05/06 ZÉ DO CAIXÃO VAI CAÇAR BEBÊ-DIABO NO NORDESTE
06/06 POVO VÊ NOVO BEBÊ-DIABO DO ABC
Essas notícias transformaram uma criança com uma simples deformidade física em um fenômeno midiático carregado de superstição e pânico. A mãe, já fragilizada pelo pós-parto, enfrentou o peso de ver seu filho retratado como a encarnação do mal. A comunidade, influenciada pelas matérias, possivelmente a isolou e a tratou com hostilidade.
A privacidade da família foi violada. Curiosos, crentes nas manchetes e indivíduos mal-intencionados podem ter assediado a mãe, tornando seu cotidiano insuportável. O estigma associado ao Bebê-Diabo afetou profundamente a dignidade e o bem-estar dos envolvidos.
Não há confirmações específicas sobre as consequências enfrentadas pela mãe e pelo bebê, mas ainda assim é possível se considerar que a intensa exposição negativa provavelmente afetou suas vidas. A cobertura sensacionalista transformou uma criança com uma deformidade física em um fenômeno midiático, gerando estigma e possivelmente discriminação. A mãe, já vulnerável no pós-parto, pode ter enfrentado isolamento social e invasões de privacidade devido à atenção indesejada. Embora não possamos afirmar com certeza como foram impactados, o caso destaca como a mídia pode influenciar negativamente indivíduos reais e ressalta a importância de práticas jornalísticas responsáveis.
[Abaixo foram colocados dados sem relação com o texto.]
(* ===== verification/Coro.v ===== *)
(** * Coroutines (include/coro/task.hpp, include/coro/generator.hpp)

    A coroutine has a frame with its promise, a suspension point, and a handle
    that names it.  What the language does with a coroutine (create it
    suspended, resume it, transfer control to the handle an [await_suspend]
    returns, destroy it) is the machine below; what [task] and [promise] make
    of it is one definition for each member.  Coroutine bodies are trees:
    actions on a shared state, awaits of calls, and an end.

    The main theorem is that awaiting a task is calling a function: the rest
    of the development models a task by its result, and this is why it may.

    A task that is kept in a variable may be awaited too: it runs at its first
    await, its frame stays, and later awaits give its result again.

    Three members cannot be used as they are written and have no definition:
    [return_value] of a promise of references stores an address where the
    variant holds no pointer, [operator task<>] calls itself, and the moves of
    a generator exchange its handle for one of another type. *)

From Stdlib Require Import ZArith Lia Strings.Byte String Floats.SpecFloat.
From stdpp Require Import prelude list gmap strings relations.
From S2P Require Import Prelude Doubles.

(** ** Tasks *)

Section Tasks.
Context {V St : Type}.

(** How a coroutine ends: the value or the exception its promise stores. *)
Inductive completion := done_value (v : V) | done_exception (e : exn).

(** The body of a coroutine from a suspension point on.  A [co_await] of a call
    goes on with the completion of the callee: a body without a handler goes
    on with [co_throw] for an exception. *)
Inductive body :=
| co_return (v : V)
| co_throw (e : exn)
| act (f : St -> V * St) (k : V -> body)
| co_await (callee : body) (k : completion -> body)
| co_await_task (t : option nat) (k : completion -> body). (* of a variable that holds the handle [t] *)

(** *** Direct style: a task is a function call *)

(** Only calls are awaited. *)
Fixpoint direct (b : body) : Prop :=
  match b with
  | co_return _ | co_throw _ => True
  | act _ k => forall v, direct (k v)
  | co_await callee k => direct callee /\ forall c, direct (k c)
  | co_await_task _ _ => False
  end.

(** What such a body computes. *)
Fixpoint eval (b : body) (s : St) : completion * St :=
  match b with
  | co_return v => (done_value v, s)
  | co_throw e => (done_exception e, s)
  | act f k => let (v, s) := f s in eval (k v) s
  | co_await callee k => let (c, s) := eval callee s in eval (k c) s
  | co_await_task _ _ => (done_exception (runtime_error "not a call"), s)
  end.

(** *** Frames and the machine *)

(** [std::variant<std::monostate, stored_type, std::exception_ptr> value] and
    the [continuation] of [promise_base] *)
Record promise := { value : option completion; continuation : option nat }.

Inductive point :=
| initial (b : body) (* the initial suspension *)
| awaiting (callee : nat) (k : completion -> body)
| awaiting_task (t : nat) (k : completion -> body)
| executing
| final. (* [handle.done()] *)

Record frame := { at_point : point; frame_promise : promise }.

Record machine := { frames : gmap nat frame; next_handle : nat; shared : St }.

(** Who runs: a coroutine, or whoever resumed the first one again. *)
Inductive control := running (h : nat) (b : body) | resumer.

Definition with_frames (fs : gmap nat frame) (m : machine) : machine :=
  {| frames := fs; next_handle := next_handle m; shared := shared m |}.

(** Any use of a handle whose frame is gone is undefined. *)
Definition frame_of (h : nat) (m : machine) : outcome frame :=
  match frames m !! h with Some f => Ret f | None => Undef end.

Definition set_frame (h : nat) (f : frame) (m : machine) : machine := with_frames (<[h := f]> (frames m)) m.

(** The call of a coroutine: the frame, [get_return_object], [initial_suspend]. *)
Definition call (b : body) (m : machine) : nat * machine :=
  let h := next_handle m in
  (h, {| frames := <[h := {| at_point := initial b; frame_promise := {| value := None; continuation := None |} |}]> (frames m);
         next_handle := S h; shared := shared m |}).

(** [promise::result()] *)
Definition promise_result (p : promise) : completion :=
  match value p with
  | Some c => c
  | None => done_exception (runtime_error "return value never set, coroutine may have never been executed")
  end.

(** [promise<void>::result()]: there is only an exception to look at, so a
    coroutine that was never executed seems to have returned. *)
Definition void_result (nothing : V) (p : promise) : completion :=
  match value p with
  | Some (done_exception e) => done_exception e
  | _ => done_value nothing
  end.

(** [handle.destroy()] of a suspended coroutine *)
Definition destroy (h : nat) (m : machine) : outcome machine :=
  let* f := frame_of h m in
  match at_point f with executing => Undef | _ => Ret (with_frames (delete h (frames m)) m) end.
(* ===== verification/EpollLoop.v ===== *)
(** * The epoll event loop (src/io/epoll_loop.cpp, include/io/epoll_loop.hpp,
    src/io/poll.cpp, and the dispatching loop of src/io/scheduler.cpp)

    The kernel is a class: a state with the system calls the loop makes, and
    what is documented of them.  [epoll_event::data] is a union, modelled by its
    64 bits: a pointer, or a descriptor in the low half over a null pointer.
    [dispatch] is a generator, modelled by what it yields and how it ends
    ([gen_body]); the thread that drives it only hands coroutines over, so no
    call of the loop runs inside one of its own.  What a handle is good for is
    an argument, the coroutine frames there are: [done], [promise] and [resume]
    are undefined on an address with no frame.

    Not modelled: logging. *)

From Stdlib Require Import ZArith Lia Strings.Byte String Sorted.
From stdpp Require Import prelude list gmap strings.
From S2P Require Import Prelude CxxStrings Io Coro.

(** ** poll_op *)

Definition poll_op : Type := Z.
Definition poll_read : poll_op := 1.
Definition poll_write : poll_op := 2.
Definition poll_read_write : poll_op := Z.lor poll_read poll_write.
Definition poll_and (lhs rhs : poll_op) : poll_op := u8 (Z.land lhs rhs).
Definition poll_or (lhs rhs : poll_op) : poll_op := u8 (Z.lor lhs rhs).
Definition is_readable (op : poll_op) : bool := poll_and op poll_read =? poll_read.
Definition is_writable (op : poll_op) : bool := poll_and op poll_write =? poll_write.

(** ** The kernel *)

Definition EPOLLIN : Z := 0x1.
Definition EPOLLOUT : Z := 0x4.
Definition EPOLLERR : Z := 0x8.
Definition EPOLLHUP : Z := 0x10.
Definition EPOLLRDHUP : Z := 0x2000.
Definition EPOLLONESHOT : Z := 0x40000000.
Definition EEXIST : Z := 17.
Definition ENOENT : Z := 2.
Definition FIONREAD : Z := 0x541B.
Definition TIOCOUTQ : Z := 0x5411.
(* ===== verification/Sockets.v ===== *)
(** * Sockets (include/socket.hpp, src/socket.cpp, src/tcp.cpp, src/udp.cpp,
    src/exception.cpp) and listeners (src/listen.cpp)

    The operations run in a monad over the state of the kernel and the
    scheduler, which a thrown exception leaves behind.  [Scheduler] is what the
    sockets use of [io::scheduler]; [Net] are the system calls.  [Connection]
    states what reading and writing rely on: an awaited operation says how many
    bytes it is ready for.  The kqueue loop keeps it ([kq_connection]); the
    epoll loop does not ([sockets_on_epoll]).

    Not modelled: [inet_ntop] and the layout of [sockaddr] (arguments). *)

From Stdlib Require Import ZArith Lia Strings.Byte String.
From stdpp Require Import prelude list gmap strings.
From S2P Require Import Prelude CxxStrings Io Coro EpollLoop KqueueLoop.

(** ** Effects *)

Definition io (K A : Type) : Type := K -> outcome A * K.

Definition io_ret {K A} (a : A) : io K A := fun k => (Ret a, k).
Definition io_throw {K A} (e : exn) : io K A := fun k => (Throw e, k).
Definition io_bind {K A B} (m : io K A) (f : A -> io K B) : io K B := fun k =>
  match m k with
  | (Ret a, k) => f a k
  | (Throw e, k) => (Throw e, k)
  | (Terminate, k) => (Terminate, k)
  | (Undef, k) => (Undef, k)
  | (OutOfFuel, k) => (OutOfFuel, k)
  end.
(** A system call, which always comes back *)
Definition call {K A} (f : K -> A * K) : io K A := fun k => let (a, k) := f k in (Ret a, k).
(** The body of a [noexcept] function *)
Definition io_noexcept {K A} (m : io K A) : io K A := fun k => let (r, k) := m k in (noexcept r, k).

Notation "'let!' x := m 'in' f" := (io_bind m (fun x => f))
  (at level 200, x pattern, m at level 100, f at level 200, right associativity) : cpp_scope.

(** ** What the sockets use *)

Class Scheduler (K : Type) := {
  register_fd : Z -> io K unit;
  deregister_fd : Z -> io K unit;
  schedule : Z -> poll_op -> Z -> io K event_result;
}.

Inductive sockopt := SO_REUSEADDR | SO_KEEPALIVE | SO_RCVTIMEO (sec usec : Z) | SO_LINGER (seconds : Z).

Definition EAGAIN : Z := 11.
Definition EWOULDBLOCK : Z := EAGAIN.

Record addrinfo := { ai_family : Z; ai_socktype : Z; ai_protocol : Z; ai_addr : list byte }.
Record hints := { hint_flags : Z; hint_family : Z; hint_socktype : Z }.

(** A call gives its result, or the [errno] it sets. *)
Class Net (K : Type) := {
  sys_recv : Z -> Z -> K -> (Z + list byte) * K;
  sys_send : Z -> list byte -> K -> (Z + Z) * K;
  sys_so_error : Z -> K -> (Z + Z) * K;
  sys_setsockopt : Z -> sockopt -> K -> (Z + unit) * K;
  sys_close : Z -> K -> unit * K;
  sys_getaddrinfo : option (list byte) -> list byte -> hints -> K -> (Z + list addrinfo) * K;
  sys_socket : Z -> Z -> Z -> K -> (Z + Z) * K;
  sys_connect : Z -> list byte -> K -> (Z + unit) * K;
  sys_bind : Z -> list byte -> K -> (Z + unit) * K;
  sys_listen : Z -> Z -> K -> (Z + unit) * K;
  sys_accept : Z -> K -> (Z + Z) * K;
  sys_getname : bool -> Z -> K -> (Z + Z * list byte) * K; (* of the peer or the socket: family, address *)
  sys_inet_ntop : Z -> list byte -> Z + list byte;
  sys_errno : K -> Z;
}.

Definition invalid_fd : Z := -1.

(** [class socket]: whether the pointer to the scheduler is set, and [fd] *)
Record socket := { scheduler : bool; fd : Z }.

Section Sockets.
Context {K : Type} `{Scheduler K, Net K}.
Esse caso ilustra como a mídia irresponsável pode destruir vidas. A busca por vendas e audiência, sem ética ou empatia, transformou pessoas reais em vítimas de uma história na qual não escolheram estar. O sensacionalismo sobrepôs-se ao respeito e à humanidade.
A saga do Bebê-Diabo exemplifica os perigos de uma imprensa que não valoriza a verdade e o bem-estar alheio. Serve como um lembrete da importância de práticas jornalísticas responsáveis e do respeito aos direitos individuais, especialmente dos mais vulneráveis. Precisamos questionar as informações que consumimos e defender uma mídia que priorize a ética acima do lucro e do espetáculo.
O Espelho Quebrou: A Morte da TV e o Surgimento das Redes Sociais
Numa das cenas de grande impactanto da peça, um ator encena a morte da TV ao som do coro: “O espelho quebrou, o coração explodiu, estou catando os pedaços do que sobrou de mim”. Essa metáfora poderosa parece representar a fragmentação dos meios de comunicação tradicionais e a ascensão das redes sociais como principal fonte de informação.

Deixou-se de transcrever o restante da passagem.